There are brains in the barnyard, according to a literature review published this week about cattle intelligence. The paper summarized a selection of peer-reviewed research that demonstrated bovine cognition, and determined that the animals can have “Eureka” moments, can be optimistic or pessimistic, are affected by painful experiences, protect their calves, and can recognize their friends.
The peer-reviewed paper, called The Psychology of Cows, was published in the journal Animal Behavior and Cognition and was funded by the animal-welfare-education endeavor The Someone Project. The Someone Project describes itself as “Farm Sanctuary’s latest effort to introduce people to who farm animals are.”
The goal of publishing the paper was to improve the general understanding of cow intelligence.
“We wanted to dig into the objective scientific literature [on cattle] and say, ‘What do we know, who are they?’ and then put that back out to the public domain,” said Lori Marino. Marino is a neuroscientist and former faculty member in Neuroscience and Behavioral Biology at Emory University, and is also one of the authors of the paper.
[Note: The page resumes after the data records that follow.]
(** The listeners of component [c] fit its registry: the counts hold, every
    registered type has its delegate on the container [K], every delegate is
    on [K] in the phase of its type, touchmove is registered only with the
    touch state defined, and the touch state is defined only with the
    recorder on [K]. *)
Definition listenersFit (c : CompRef) (K : Node) (st : State) : Prop :=
  exists reg tch,
    registry st c = Some (K, reg, tch) /\
    registryCounts c (listeners st) reg tch /\
    (forall t, obj_get t reg <> None -> 1 <= installed (Delegate c) K t st) /\
    (forall n l, In (n, l) (listeners st) -> l_fn l = Delegate c ->
                 n = K /\ l_capture l = Component.isCapturing (l_type l)) /\
    (obj_get "touchmove" reg <> None -> tch <> None) /\
    (tch <> None -> 1 <= installed (TouchRecorder c) K "touchstart" st).

(** The event type [t] is registered for component [c]. *)
Definition registered (c : CompRef) (t : string) (st : State) : Prop :=
  exists K reg tch, registry st c = Some (K, reg, tch) /\ obj_get t reg <> None.

(** Handlers that leave the bindings of component [c] as they are. *)
Definition handlers_keep_bindings (cb : Callbacks) (c : CompRef) : Prop :=
  forall code el ev index s,
    elements <$> heap (fst (handler_fn cb code el ev index s)) !! c
    = elements <$> heap s !! c.

(** The handler call the loop makes at node [n] for an event without related
    target: that of the binding [findElement] gives for [n], if it has a
    handler for the event's type. *)
Definition handlerAt (this : Component) (ev : Event) (n : option Node) : list Call :=
  match Component.findElement this n with
  | Some (e, index) =>
      match obj_get (ev_type ev) (el_handlers e) with
      | Some code => [CHandler (el_name e) (ev_type ev) code index]
      | None => []
      end
  | None => []
  end.

(** ** More user code and states to run the library on *)
Module Demo.

(** User code that never stops the inner propagation: the click handler 2
    of a link prevents the default action and detaches the header (node 1);
    the template gives a gallery holding one image. *)
Definition gentle : Callbacks :=
  {| matches := Sample.classMatches;
     template_fn := fun _ _ => Tag ["gallery"] [Tag ["image"] []];
     handler_fn := fun code _ _ _ st =>
                     match code with
                     | 2 => (set_dom (removeChild 1 (dom st)) st, [PreventDefault])
                     | _ => (st, [])
                     end;
     startup_fn := fun _ _ st => st;
     observer_fn := fun _ payload st => (st, payload) |}.

Definition touch (type : string) (target : Node) (x y : Number) : Event :=
  {| ev_target := target; ev_relatedTarget := None; ev_type := type;
     ev_touches0 := Some (x, y); ev_gesture := None |}.

(** The sample component with a touchmove and a touchstart handler on its
    button. *)
Definition touched : State :=
  state (defines Sample.quiet 10 0 [Sample.touchPad] Sample.created).




(** Both components created, the other one subscribed to "testEvent". *)
Definition otherListening : State :=
  Signals.listen 1 [{| Signals.sub_event := "testEvent"; Signals.sub_handler := 11 |}]
    (snd (Hub.create "OtherComponent" 7 ".js-other-component" Sample.created)).

(** The sample page after the first link was detached by other means. *)
Definition stale : DOM := removeChild 3 Sample.page.

(** A binding that user code adds by hand: the footer again, with a startup
    hook of its own. *)
Definition extra : Element :=
  {| el_name := "extra"; el_selector := ".js-component__footer";
     el_className := Some "js-component__footer"; el_handlers := [];
     el_template := None; el_startup := Some 8; el_nodes := [5];
     el_component := 0 |}.

(** User code whose startup hook 7 adds that binding to the sample component
    unless it is there, [if (!c.elements.has('extra')) c.elements.set('extra',
    extra)]. *)
Definition growing : Callbacks :=
  {| matches := Sample.classMatches;
     template_fn := fun _ _ => Tag [] [];
     handler_fn := fun _ _ _ _ st => (st, []);
     startup_fn := fun code _ st =>
                     if Nat.eqb code 7
                     then update_component 0
                            (fun x =>
                               match obj_get "extra" (elements x) with
                               | Some _ => x
                               | None => set_elements (elements x ++ [("extra", extra)]) x
                               end)
                            st
                     else st;
     observer_fn := fun _ payload st => (st, payload) |}.

(** The sample component with its header bound, the header having the
    startup hook 7. *)
Definition headed : State :=
  state (Component.define Sample.quiet 10 0 [Sample.spec "header" [] None (Some 7)]
           Sample.created).


End Demo.

(** ** The component inside a document

    The component of the sample page as it sits in a document, under the
    body, with the other component next to it:
<<
    0 body
    1   section.js-component
    2     header.js-component__header
    3     div.js-component__content
    4       a.js-component__link
    5       a.js-component__link
    6     footer.js-component__footer
    7       button.js-component__button
    8   section.js-other-component
    9     button.js-other-component__button
>> *)
Module Hosted.

Definition page : DOM :=
  [ {| parentNode := None; classList := [] |};
    Sample.node (Some 0) "js-component";
    Sample.node (Some 1) "js-component__header";
    Sample.node (Some 1) "js-component__content";
    Sample.node (Some 3) "js-component__link";
    Sample.node (Some 3) "js-component__link";
    Sample.node (Some 1) "js-component__footer";
    Sample.node (Some 6) "js-component__button";
    Sample.node (Some 0) "js-other-component";
    Sample.node (Some 8) "js-other-component__button" ].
Marino and Florida State University PhD student Kristin Allen cited more than 200 papers from 22 major journals and summarized indications of cow psychology, personalities, and intelligence. For example, dairy calves run around and play less after they have endured the procedures of disbudding, or having the buds of horns cut out of their head with a hot iron and without anesthesia, according to the journal Applied Animal Behaviour Science. The review paper considers the less active, dehorned cattle are pessimistic, whereas the more playful animals are optimistic.
Cattle also can discriminate between people who handle them roughly and who are gentle with them, preferring to stand closer to those who had been gentle with them before. (However, the study indicated that their actions are also partially influenced by the color of the overalls that people are wearing, if they are the color that the gentle or rough person was wearing as well.) When a mother cow sees an unfamiliar vehicle approach, she will also put her body between the vehicle and her calf, presumably to protect it.
Marino also says that cattle can experience “Eureka” moments. In research published in Applied Animal Behaviour Science, researchers observed cattle who were given a reward after completing a task, and gave the same reward to other cattle who had no control over their rewards. By measuring heart rate, they determined that the cattle who could control their own fate got more excited than the ones who were rewarded passively. This could be interpreted as cattle having an emotional reaction to finishing a puzzle, not just getting food.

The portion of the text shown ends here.